State economic officials said they can’t help Alcoa Inc. save a Frederick aluminum plant threatened by surging energy costs unless the global aluminum maker helps itself by buying a regional power plant.
The fact is, we need to know if Eastalco is even serious about the long-term commitment of the plant, said Chris Foster, deputy secretary of Maryland’s Department of Business and Economic Development. With energy prices going up over the last three years, certainly it’s a legitimate question.

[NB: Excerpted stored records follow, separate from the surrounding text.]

Lemma float_to_long_nonneg (q : Q) :
  (0 <= q)%Q -> 0 <= float_to_long q.
Proof.
  destruct q as [n d]. unfold Qle, float_to_long. simpl. intros Hlo.
  apply Z.quot_pos; lia.
Qed.

(** For inputs in [-1,1] the indices of [src/grawlix.ino] take three values
    each, all inside the table. *)
Lemma Ino_indices_unit (x y : Q) :
  (-1 <= x)%Q -> (x <= 1)%Q -> (-1 <= y)%Q -> (y <= 1)%Q ->
  (Ino.xIndex x = 0 \/ Ino.xIndex x = 3 \/ Ino.xIndex x = 7) /\
  (Ino.yIndex y = 0 \/ Ino.yIndex y = 2 \/ Ino.yIndex y = 4).
Proof.
  intros Hx1 Hx2 Hy1 Hy2.
  pose proof (float_to_long_unit x Hx1 Hx2) as Hx.
  pose proof (float_to_long_unit y Hy1 Hy2) as Hy.
  unfold Ino.xIndex, Ino.yIndex.
  assert (Ex : float_to_long x = -1 \/ float_to_long x = 0 \/ float_to_long x = 1)
    by lia.
  assert (Ey : float_to_long y = -1 \/ float_to_long y = 0 \/ float_to_long y = 1)
    by lia.
  split.
  - destruct Ex as [-> | [-> | ->]]; vm_compute; tauto.
  - destruct Ey as [-> | [-> | ->]]; vm_compute; tauto.
Qed.

(** setFromGrid, when the tables give a symbol for the indices. *)
Lemma setFromGrid_body_Done (xi yi : Z) (name : string)
    (msg : string -> string) (w : World) :
  grid_symbol xi yi = Some name ->
  (0 < length (Phrase.symbols (phrase (g w))))%nat ->
  exists r w',
    (modify_phrase (Phrase.set_length 1) ;;
     row <- array_read vowelGrid xi ;;
     code <- array_read row yi ;;
     name <- array_read validSymbols code ;;
     write_symbol 0 name ;;
     debugPrint (msg name) ;;
     sample indeterminate) w = Done r w' /\
    phrase (g w') =
      Phrase.mk (<[0%nat := name]> (Phrase.symbols (phrase (g w))))
                (Phrase.inflections (phrase (g w))) 1 /\
    pins w' = pins w.
Proof.
  unfold grid_symbol. intros Hsym Hlen.
  destruct (lookupZ vowelGrid xi) as [row |] eqn:Erow; [| discriminate].
  destruct (lookupZ row yi) as [code |] eqn:Ecode; [| discriminate].
  unfold bind at 1, modify_phrase at 1.
  set (w1 := mkWorld _ _ _ _ _ _ _).
  unfold bind at 1, array_read at 1. rewrite Erow. unfold ret at 1.
  unfold bind at 1, array_read at 1. rewrite Ecode. unfold ret at 1.
  unfold bind at 1, array_read at 1. rewrite Hsym. unfold ret at 1.
  destruct (write_symbol_Done 0 name w1) as (w2 & E2 & G2);
    [subst w1; simpl; exact Hlen |].
  change 0 with (Z.of_nat 0) at 1. run E2.
  destruct (debugPrint_Done (msg name) w2)
    as (w3 & E3 & _ & _ & G3 & _ & _ & P3).
  run E3. unfold sample.
  eexists; eexists. split; [reflexivity |]. simpl.
  rewrite G3, G2. split; [reflexivity |].
  rewrite P3.
  apply (preserves_Done same_pins _ _ _ _ (write_symbol_pins _ _) E2).
Qed.
(** * Bulk upload of the Liberia water point mapping to a Sunbird RC registry

    A shallow embedding of [data/output/bulk_upload_liberia_wpm.py] and the
    properties of its upload engine: credential refresh, per-record
    submission and outcome classification, bounded retry, the append-only
    progress log and the resume filter built on it.

    Conventions of the model.
    - Python [str] is modelled by [string]: a sequence of code points below
      256 (Latin-1).  [str.lower], [str.strip] and [repr] are written out for
      that range.
    - Python [float] is modelled by an exact rational ([Qc]); rounding is not
      modelled, nor is the overflow of an int too large for a float.  The
      text of a float ([repr]) is supplied by the runtime.
    - The cells of the data frame are scalars; [requests] always manages to
      encode the payload.
    - Console output ([print]) and the prompt for the client secret are not
      modelled; reading and appending the log file never fails. *)

From Stdlib Require Import Ascii String ZArith QArith Qcanon Lia.
From Stdlib Require Import DecimalString.
From stdpp Require Import base decidable option list gmap strings.
From Equations Require Import Equations.

Local Open Scope string_scope.
Local Open Scope Z_scope.

(** ** Python text primitives *)

Module PyText.

Definition code (c : ascii) : N := N_of_ascii c.

(** [str.isspace] on one code point below 256. *)
Definition is_space (c : ascii) : bool :=
  let n := code c in
  ((9 <=? n) && (n <=? 13) || (28 <=? n) && (n <=? 32)
   || (n =? 133) || (n =? 160))%N.
Lemma include_loop (self : BaseParser.t) (l : list yaml) (acc : list string) :
  Forall (fun s => contains "*" s = false) (include_strings l) ->
  for_each
    (fun acc include =>
       let include_str :=
         match include with
         | YNull => ""
         | _ => py_str include
         end in
       if negb (String.eqb include_str "") then
         ps <- resolve_paths self include_str ;;
         Ok (acc ++ ps)%list
       else Ok acc)
    l acc
  = Ok (acc ++ map (fun s => to_str (resolve_path self s)) (include_strings l))%list.
Proof.
  revert acc; induction l as [|v l IH]; intros acc H.
  - cbn. now rewrite app_nil_r.
  - cbn [for_each]. unfold include_strings in H, IH |- *. cbn [map filter] in *.
    set (s := match v with YNull => "" | _ => py_str v end) in *.
    destruct (negb (String.eqb s "")) eqn:E.
    + inversion H as [|? ? Hs Hrest]; subst.
      rewrite (resolve_paths_plain self s Hs). cbn [bind].
      rewrite (IH _ Hrest). cbn [map]. now rewrite <- app_assoc.
    + cbn [bind]. now apply IH.
Qed.

(** X10: the Header of a mapping whose [precision] is absent or
    converts to an integer, and whose include entries hold no [*]: the
    texts of [version] and [unit], empty when absent or null; the
    [precision], 1 when absent; and as [includes] the paths of the
    include entries in their order, null and empty entries left out,
    or nothing at all when [include] is absent or is no sequence. *)
Theorem header_of_mapping :
  forall (self : BaseParser.t) (m : dict yaml) (precision : Z),
    match dict_get "precision" m with
    | None => precision = 1%Z
    | Some v => py_int v = Ok precision
    end ->
    (forall l, dict_get "include" m = Some (YList l) ->
               Forall (fun s => contains "*" s = false) (include_strings l)) ->
    parse_header self (YMap m)
    = Ok (Header.mk (text_field m "version") (text_field m "unit") precision
            match dict_get "include" m with
            | Some (YList l) =>
                map (fun s => to_str (resolve_path self s)) (include_strings l)
            | _ => []
            end).
Proof.
  intros self m precision Hp Hinc.
  assert (Htext : forall key,
             when_in key (YMap m) ""
               (v <- extract_value (YMap m) key VT_str ;; Ok (or_empty v))
             = Ok (text_field m key)).
  { intros key. unfold when_in, text_field. cbn [py_contains bind].
    unfold dict_has. destruct (dict_get key m) as [v|] eqn:E; [|reflexivity].
    rewrite (extract_value_str _ _ _ E). now destruct v. }
  unfold parse_header. cbn [Header.default Header.version Header.unit
                             Header.precision Header.includes].
  rewrite !Htext. cbn [bind].
  unfold when_in. cbn [py_contains py_getitem bind]. unfold dict_has.
  destruct (dict_get "precision" m) as [pv|].
  - cbn [bind]. rewrite Hp. cbn [bind].
    destruct (dict_get "include" m) as [iv|]; [|reflexivity].
    cbn [bind]. destruct iv; try reflexivity.
    pose proof (include_loop self l [] (Hinc l eq_refl)) as Hloop.
    match goal with
    | |- bind ?loop _ = _ =>
        replace loop
          with (Ok (A := list string)
                  ([] ++ map (fun s => to_str (resolve_path self s))
                           (include_strings l))%list)
          by (symmetry; exact Hloop)
    end.
    reflexivity.
  - subst precision. cbn [bind].
    destruct (dict_get "include" m) as [iv|]; [|reflexivity].
    cbn [bind]. destruct iv; try reflexivity.
    pose proof (include_loop self l [] (Hinc l eq_refl)) as Hloop.
    match goal with
    | |- bind ?loop _ = _ =>
        replace loop
          with (Ok (A := list string)
                  ([] ++ map (fun s => to_str (resolve_path self s))
                           (include_strings l))%list)
          by (symmetry; exact Hloop)
    end.
    reflexivity.
Qed.
(** * DiamondFinder (hacks/diamonds.py): a shallow embedding and its properties

    The scanner of [hacks/diamonds.py] is embedded as pure functions over an
    explicit world.  Python strings are lists of code points, the bytearray
    run buffer is a list of byte values updated in place by index, the
    [defaultdict(list)] result store is a finite map from diamond text to the
    list of tags, and an exception is a [Raise] result that still carries the
    world as the interrupted call left it. *)

From Stdlib Require Import ZArith NArith Ascii String.
From stdpp Require Import gmap list.

Open Scope Z_scope.

(** ** Strings, tags, exceptions *)

(** A Python [str] is a sequence of Unicode code points; [ord] is the
    identity on this representation. *)
Abbreviation str := (list N).

(** ASCII literals, for examples. *)
Definition lit (s : string) : str := N_of_ascii <$> list_ascii_of_string s.

(** The line feed character, the separator of [str.split] in [scantext]. *)
Definition LF : N := 10%N.

(** One component of a tag tuple: a path or caller label, or a line number. *)
Inductive component :=
  | CStr (s : str)
  | CInt (n : Z).

Abbreviation tag := (list component).

#[global] Instance component_eq_dec : EqDecision component.
Proof. solve_decision. Defined.

Inductive exn :=
  | ValueError
  | UnicodeDecodeError
  | OSError.

(** The outcome of a call that mutates a state: normal return, or an
    exception; both carry the state the call left behind. *)
Inductive result (S : Type) :=
  | Ok (s : S)
  | Raise (e : exn) (s : S).
Arguments Ok {S} s.
Arguments Raise {S} e s.

Definition final {S} (r : result S) : S :=
  match r with Ok s => s | Raise _ s => s end.

Definition returns {S} (r : result S) : bool :=
  match r with Ok _ => true | Raise _ _ => false end.

Definition bind {S T} (r : result S) (k : S -> result T) (abort : S -> T)
  : result T :=
  match r with
  | Ok s => k s
  | Raise e s => Raise e (abort s)
  end.

(** A [for] loop over a list whose body may raise. *)
Fixpoint for_each {A S} (body : A -> S -> result S) (l : list A) (s : S)
  : result S :=
  match l with
  | [] => Ok s
  | x :: l' =>
      match body x s with
      | Ok s' => for_each body l' s'
      | Raise e s' => Raise e s'
      end
  end.

(** [enumerate(l, start)]. *)
Fixpoint enumerate {A} (start : Z) (l : list A) : list (Z * A) :=
  match l with
  | [] => []
  | x :: l' => (start, x) :: enumerate (start + 1) l'
  end.

(** ** [bytes.decode('utf-8')], strict

    The well-formed byte sequences of the Unicode standard: no overlong
    forms, no surrogates, nothing above U+10FFFF. *)

Definition in_range (lo hi b : N) : bool := ((lo <=? b) && (b <=? hi))%N.

Definition continuation (b : N) : bool := in_range 128 191 b.

Definition second_lo (b1 : N) : N :=
  if (b1 =? 224)%N then 160%N else if (b1 =? 240)%N then 144%N else 128%N.

Definition second_hi (b1 : N) : N :=
  if (b1 =? 237)%N then 159%N else if (b1 =? 244)%N then 143%N else 191%N.

Fixpoint utf8_decode (bs : list N) : option str :=
  match bs with
  | [] => Some []
  | b1 :: r1 =>
      if (b1 <? 128)%N then cons b1 <$> utf8_decode r1
      else if in_range 194 223 b1 then
        match r1 with
        | b2 :: r2 =>
            if continuation b2
            then cons ((b1 - 192) * 64 + (b2 - 128))%N <$> utf8_decode r2
            else None
        | _ => None
        end
      else if in_range 224 239 b1 then
        match r1 with
        | b2 :: b3 :: r3 =>
            if in_range (second_lo b1) (second_hi b1) b2 && continuation b3
            then cons ((b1 - 224) * 4096 + (b2 - 128) * 64 + (b3 - 128))%N
                   <$> utf8_decode r3
            else None
        | _ => None
        end
      else if in_range 240 244 b1 then
        match r1 with
        | b2 :: b3 :: b4 :: r4 =>
            if in_range (second_lo b1) (second_hi b1) b2
               && continuation b3 && continuation b4
            then cons ((b1 - 240) * 262144 + (b2 - 128) * 4096
                       + (b3 - 128) * 64 + (b4 - 128))%N
                   <$> utf8_decode r4
            else None
        | _ => None
        end
      else None
  end.

(** ** The engine *)

(** The attributes [__init__] stores and no method assigns afterwards. *)
Record Config := {
  chars : str;
  minlen : Z;
  maxlen : Z;
  notify_diamonds : bool
}.

(** Everything a scan can change.  [mapping] is the content of the defaultdict
    (the engine itself); [stdout], [warnings] and [opened] record the calls of
    [print], [warnings.warn] and [open].  [history] is a history variable:
    the arguments of every [add_diamond] call so far, in order.  No operation
    reads it. *)
Record World := {
  mapping : gmap (list N) (list tag);
  stdout : list (str * tag);
  warnings : list (Z * tag);
  opened : list str;
  history : list (str * tag)
}.

Definition empty_world : World :=
  {| mapping := ∅; stdout := []; warnings := []; opened := []; history := [] |}.

(** [DiamondFinder.__init__]: stores its four arguments and starts from an
    empty mapping.  There is no [raise] in it. *)
Definition init (chars : str) (minlen maxlen : Z) (notify_diamonds : bool)
  : exn + (Config * World) :=
  inr ({| chars := chars; minlen := minlen; maxlen := maxlen;
          notify_diamonds := notify_diamonds |}, empty_world).

(** [add_diamond]: [self[diamond]] creates the empty list on a missing key,
    [append] extends it. *)
Definition add_diamond (cfg : Config) (diamond : str) (t : tag) (w : World)
  : World :=
  {| mapping := <[diamond := default [] (mapping w !! diamond) ++ [t]]> (mapping w);
     stdout := if notify_diamonds cfg then stdout w ++ [(diamond, t)]
               else stdout w;
     warnings := warnings w;
     opened := opened w;
     history := history w ++ [(diamond, t)] |}.

(** The local variables of [scanline] together with the world. *)
Record LineState := {
  diamond_array : list N;
  index : nat;
  world : World
}.
(** * A shallow embedding of [sync_to_confluence.py]

    The module keeps a local directory of page files in sync with a
    Confluence space.  This development embeds the parts of it that decide
    what is sent to the server and what is persisted locally:
    [ConfluenceAPI.update_page] and the requests it relies on, the
    attachment download path with its failure memory, the
    [LocalContentManager] file operations, and the two reconcilers
    [ContentSyncer.pull_from_confluence] and
    [ContentSyncer.push_to_confluence].

    Modelling conventions.
    - Python code runs in a state-and-exception monad [M]: a raised exception
      keeps every side effect performed before it, as in Python.
    - The HTTP session is a scripted server: every request is appended to
      [sent] and answered by the next element of [script] (an exhausted
      script answers with a connection failure).  Theorems quantify over all
      scripts, so they hold for every behaviour of the server.
    - JSON payloads are modelled by the fields the code reads; a missing key
      is [None], read with the same defaults as the code's [.get] calls.
    - [datetime.now()] reads [clock] (seconds); [time.sleep] advances it.
    - The content directory maps a file stem to its parsed document; it holds
      no sub-directories, so writing a stem that contains a slash fails with
      an [OSError], as [open(..., 'w')] does.
    - MD5 is modelled as collision free: the fingerprint of a file is its
      serialisation.
    - [logger.error] lines are recorded in [errors]; info, debug and warning
      output is not modelled. *)

From Stdlib Require Import String Ascii List ZArith Bool Lia RelationClasses.
From Stdlib Require HexString.
Import ListNotations.

Open Scope bool_scope.
Open Scope string_scope.

(** ** Python containers *)

(** A Python [dict] with string keys, as an association list in insertion
    order: assignment updates an existing key in place and appends a new
    one. *)
Fixpoint dget {V} (k : string) (d : list (string * V)) : option V :=
  match d with
  | [] => None
  | (k', v) :: d' => if String.eqb k k' then Some v else dget k d'
  end.

Fixpoint dset {V} (k : string) (v : V) (d : list (string * V)) : list (string * V) :=
  match d with
  | [] => [(k, v)]
  | (k', v') :: d' =>
      if String.eqb k k' then (k', v) :: d' else (k', v') :: dset k v d'
  end.
(** * optics-deploy: the Celo mainnet configuration module

    Shallow embedding of [typescript/optics-deploy/config/mainnets/celo.ts].

    The file is a TypeScript module whose top-level statements run once,
    when the module is first imported:

    - [dotenv.config()] adds the entries of the [.env] file to
      [process.env];
    - [CELO_RPC] is read and the module throws when it is falsy;
    - the exports [chainJson], [chain], [config] and [bridgeConfig] are
      initialised, in that order.

    The module body is embedded as a program in a state-and-exception
    monad over the process environment and the export bindings. *)

From Stdlib Require Import ZArith List String Ascii Bool Lia.
From stdpp Require Import base option gmap strings.

Local Open Scope Z_scope.
Local Open Scope string_scope.

(** ** JavaScript values the module manipulates *)

Module Js.

(** [new Error(message)]. *)
Inductive exn : Type :=
| Error (message : string).

(** How the evaluation of a statement ends. *)
Inductive outcome (A : Type) : Type :=
| Normal (a : A)
| Throw (e : exn).

Arguments Normal {A} a.
Arguments Throw {A} e.

(** Truthiness of a value of type [string | undefined]: [undefined] and
    the empty string are falsy, every other string is truthy. *)
Definition truthy (v : option string) : bool :=
  match v with
  | None => false
  | Some s => negb (String.eqb s EmptyString)
  end.

Definition is_normal {A : Type} (o : outcome A) : bool :=
  match o with
  | Normal _ => true
  | Throw _ => false
  end.

Definition is_throw {A : Type} (o : outcome A) : bool :=
  negb (is_normal o).

End Js.

Import Js.

(** ** Data model *)

(** [process.env]: a map from variable names to strings; an unset
    variable reads as [undefined]. *)
Abbreviation Env := (gmap string string).

(** [ChainJson], as the object literal of [chainJson] populates it. *)
Record ChainJson : Type := mkChainJson {
  name : string;
  rpc : string;
  deployerKey : option string;
  domain : Z;
}.

(** [CoreConfig], as the object literal of [config] populates it.  The
    [governor] entry is commented out in the source, so it is absent. *)
Record CoreConfig : Type := mkCoreConfig {
  environment : string;
  updater : string;
  recoveryTimelock : Z;
  recoveryManager : string;
  optimisticSeconds : Z;
  watchers : list string;
  governor : option string;
  processGas : Z;
  reserveGas : Z;
}.

(** [BridgeConfig]: a plain object, used as a finite map of entries. *)
Abbreviation BridgeConfig := (gmap string string).

(** ** The constants of the module *)

Definition config : CoreConfig :=
  {| environment := "prod";
     updater := "0xDB2091535eb0Ee447Ce170DDC25204FEA822dd81";
     recoveryTimelock := 60 * 60 * 24;
     recoveryManager := "0x3D9330014952Bf0A3863FEB7a657bfFA5C9D40B9";
     optimisticSeconds := 60 * 60 * 3;
     watchers := ["0xeE42B7757798cf495CDaA8eDb0CC237F07c60C81"];
     governor := None;
     processGas := 850000;
     reserveGas := 15000 |}.

Definition bridgeConfig : BridgeConfig := ∅.

Definition celo_domain : Z := 0x63656c6f.

Definition missing_rpc : exn := Error "Missing RPC URI".

(** The object literal of [chainJson], given the two values it reads. *)
Definition chainJson_literal (rpc : string) (key : option string)
  : ChainJson :=
  {| name := "celo"; rpc := rpc; deployerKey := key; domain := celo_domain |}.

(** ** Evaluation of the module body *)

Section Module_body.

(** [Chain] and [toChain] are imported from [../../src/chain]; the
    module only calls [toChain] on [chainJson] and exports the result.
    The call may return a chain or throw. *)
Variable Chain : Type.
Variable toChain : ChainJson -> outcome Chain.

(** The export bindings of the module; a binding is [None] until its
    [export const] statement has run. *)
Record Exports : Type := mkExports {
  exp_chainJson : option ChainJson;
  exp_chain : option Chain;
  exp_config : option CoreConfig;
  exp_bridgeConfig : option BridgeConfig;
}.

Definition no_exports : Exports :=
  {| exp_chainJson := None; exp_chain := None;
     exp_config := None; exp_bridgeConfig := None |}.

Record State : Type := mkState {
  process_env : Env;
  exports : Exports;
}.

(** State and exception monad: a throw keeps the state reached so far. *)
Definition M (A : Type) : Type := State -> outcome A * State.

Definition ret {A : Type} (a : A) : M A := fun st => (Normal a, st).

Definition bind {A B : Type} (m : M A) (k : A -> M B) : M B :=
  fun st =>
    match m st with
    | (Normal a, st') => k a st'
    | (Throw e, st') => (Throw e, st')
    end.

Definition throw {A : Type} (e : exn) : M A := fun st => (Throw e, st).

Definition lift {A : Type} (o : outcome A) : M A := fun st => (o, st).

Notation "x <- m ;; k" := (bind m (fun x => k))
  (at level 100, m at next level, right associativity).
Notation "m ;;; k" := (bind m (fun _ => k))
  (at level 100, right associativity).

(** [process.env.X] *)
Definition getenv (x : string) : M (option string) :=
  fun st => (Normal (process_env st !! x), st).

(** [dotenv.config()]: every entry of the parsed [.env] file whose key
    is not yet set in [process.env] is added to it; keys that are
    already set keep their value.  A missing file parses to no entry,
    and the call never throws. *)
Definition dotenv_config (dotenv_file : Env) : M unit :=
  fun st =>
    (Normal tt,
     {| process_env := process_env st ∪ dotenv_file;
        exports := exports st |}).

Definition set_exports (f : Exports -> Exports) : M unit :=
  fun st =>
    (Normal tt, {| process_env := process_env st; exports := f (exports st) |}).

Definition export_chainJson (v : ChainJson) : M unit :=
  set_exports (fun e =>
    {| exp_chainJson := Some v; exp_chain := exp_chain e;
       exp_config := exp_config e; exp_bridgeConfig := exp_bridgeConfig e |}).

Definition export_chain (v : Chain) : M unit :=
  set_exports (fun e =>
    {| exp_chainJson := exp_chainJson e; exp_chain := Some v;
       exp_config := exp_config e; exp_bridgeConfig := exp_bridgeConfig e |}).

Definition export_config (v : CoreConfig) : M unit :=
  set_exports (fun e =>
    {| exp_chainJson := exp_chainJson e; exp_chain := exp_chain e;
       exp_config := Some v; exp_bridgeConfig := exp_bridgeConfig e |}).

Definition export_bridgeConfig (v : BridgeConfig) : M unit :=
  set_exports (fun e =>
    {| exp_chainJson := exp_chainJson e; exp_chain := exp_chain e;
       exp_config := exp_config e; exp_bridgeConfig := Some v |}).

(** [const rpc = process.env.CELO_RPC; if (!rpc) throw ...]: after the
    guard [rpc] is a string. *)
Definition read_rpc : M string :=
  rpc <- getenv "CELO_RPC" ;;
  match rpc with
  | Some s => if negb (truthy rpc) then throw missing_rpc else ret s
  | None => throw missing_rpc
  end.

(** [chainJson]: the guarded [rpc], then [CELO_DEPLOYER_KEY] as it
    is, set or not. *)
Definition make_chainJson : M ChainJson :=
  rpc <- read_rpc ;;
  key <- getenv "CELO_DEPLOYER_KEY" ;;
  ret (chainJson_literal rpc key).

(** Everything after [dotenv.config()]: the configuration is built from
    the environment as it then stands. *)
Definition construct : M unit :=
  chainJson <- make_chainJson ;;
  export_chainJson chainJson ;;;
  chain <- lift (toChain chainJson) ;;
  export_chain chain ;;;
  export_config config ;;;
  export_bridgeConfig bridgeConfig.

(** The whole module body. *)
Definition celo_module (dotenv_file : Env) : M unit :=
  dotenv_config dotenv_file ;;;
  construct.

Definition initial (env : Env) : State :=
  {| process_env := env; exports := no_exports |}.

(** What an importer obtains: the export bindings when the body ran to
    its end, the exception when it threw. *)
Definition import_from (body : M unit) (env : Env) : outcome Exports :=
  match body (initial env) with
  | (Normal _, st) => Normal (exports st)
  | (Throw e, _) => Throw e
  end.

(** Construction from a given key/value map. *)
Definition load (env : Env) : outcome Exports := import_from construct env.

(** Import of the module in a process whose environment is [env] and
    whose [.env] file holds [dotenv_file]. *)
Definition import_celo (dotenv_file env : Env) : outcome Exports :=
  import_from (celo_module dotenv_file) env.

End Module_body.

Arguments mkExports {Chain} _ _ _ _.
Arguments no_exports {Chain}.
Arguments exp_chainJson {Chain} _.
Arguments exp_chain {Chain} _.
Arguments exp_config {Chain} _.
Arguments exp_bridgeConfig {Chain} _.
Arguments mkState {Chain} _ _.
Arguments process_env {Chain} _.
Arguments exports {Chain} _.
Arguments initial {Chain} env.
Arguments read_rpc {Chain}.
Arguments make_chainJson {Chain}.
Arguments construct {Chain} toChain.
Arguments celo_module {Chain} toChain dotenv_file.
Arguments load {Chain} toChain env.
Arguments import_celo {Chain} toChain dotenv_file env.

(** ** The domain convention

    The comment next to [domain] says the constant is an ASCII tag
    "interpreted as an int": the bytes of the tag, most significant
    first. *)

Definition tag_to_domain (tag : string) : Z :=
  fold_left (fun acc c => acc * 256 + Z.of_nat (nat_of_ascii c))
            (list_ascii_of_string tag) 0.

(** ** Validation rules

    [celo.ts] holds no validator: [CoreConfig] and [BridgeConfig] come
    from [../../src/core/CoreDeploy] and [../../src/bridge/BridgeDeploy],
    which are not part of the sources at hand. *)

Module Validation.

(** Modelled from the spec: the error kinds of the error taxonomy
    (section 7), which the missing validator reports. *)
Inductive ErrorKind : Type :=
| MissingRequiredField
| InvalidAddress
| InvalidDuration
| DuplicateWatcher
| InvalidGasBudget.

(** Modelled from the spec: one entry of the failure report of the
    missing validator, an error kind and the field it is about. *)
Record Violation : Type := mkViolation {
  kind : ErrorKind;
  field : string;
}.

(** Modelled from the spec: the character test behind the "well-formed
    address" rule of the missing validator, a hexadecimal digit in either
    case. *)
Definition is_hex_digit (c : ascii) : bool :=
  let n := nat_of_ascii c in
  ((48 <=? n) && (n <=? 57) || (65 <=? n) && (n <=? 70)
   || (97 <=? n) && (n <=? 102))%nat.

(** Modelled from the spec: every character of the string is a
    hexadecimal digit (part of the same rule). *)
Fixpoint all_hex (s : string) : bool :=
  match s with
  | EmptyString => true
  | String c s' => is_hex_digit c && all_hex s'
  end.

(** Modelled from the spec: the "well-formed address" test of the
    missing validator.  The spec fixes no format; the addresses of
    [celo.ts] are 20-byte hexadecimal account addresses, so the test is
    [0x] followed by 40 hexadecimal digits. *)
Definition is_address (s : string) : bool :=
  match s with
  | String "0" (String "x" digits) =>
      (String.length digits =? 40)%nat && all_hex digits
  | _ => false
  end.

(** Modelled from the spec: the check of a mandatory address field of
    the missing validator ([MissingRequiredField] when absent,
    [InvalidAddress] when it fails format validation). *)
Definition check_address (f a : string) : list Violation :=
  if String.eqb a EmptyString then [mkViolation MissingRequiredField f]
  else if is_address a then []
  else [mkViolation InvalidAddress f].

(** Modelled from the spec: the duration check of the missing
    validator ([InvalidDuration] when a timelock or delay is
    negative). *)
Definition check_duration (f : string) (d : Z) : list Violation :=
  if (d <? 0)%Z then [mkViolation InvalidDuration f] else [].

Last week the Pittsburgh company sent layoff notices to its approximately 600 employees as it faces a Dec. 31 deadline to find a new power supplier. Next year, its current fixed energy contract with Allegheny Energy Inc. expires. Its power bill is expected to grow to three times the average global price for energy.
Driven by high operating costs, Alcoa has been building plants in other countries where the price of power can be much cheaper. Energy makes up about one-quarter of the cost to produce aluminum.
Other countries can offer less expensive power partly due to hydropower plants. Brazil, for example, has a hydro facility that requires no fuel cost yet produces the same amount of power as 20 nuclear facilities. China is building an even larger hydro plant.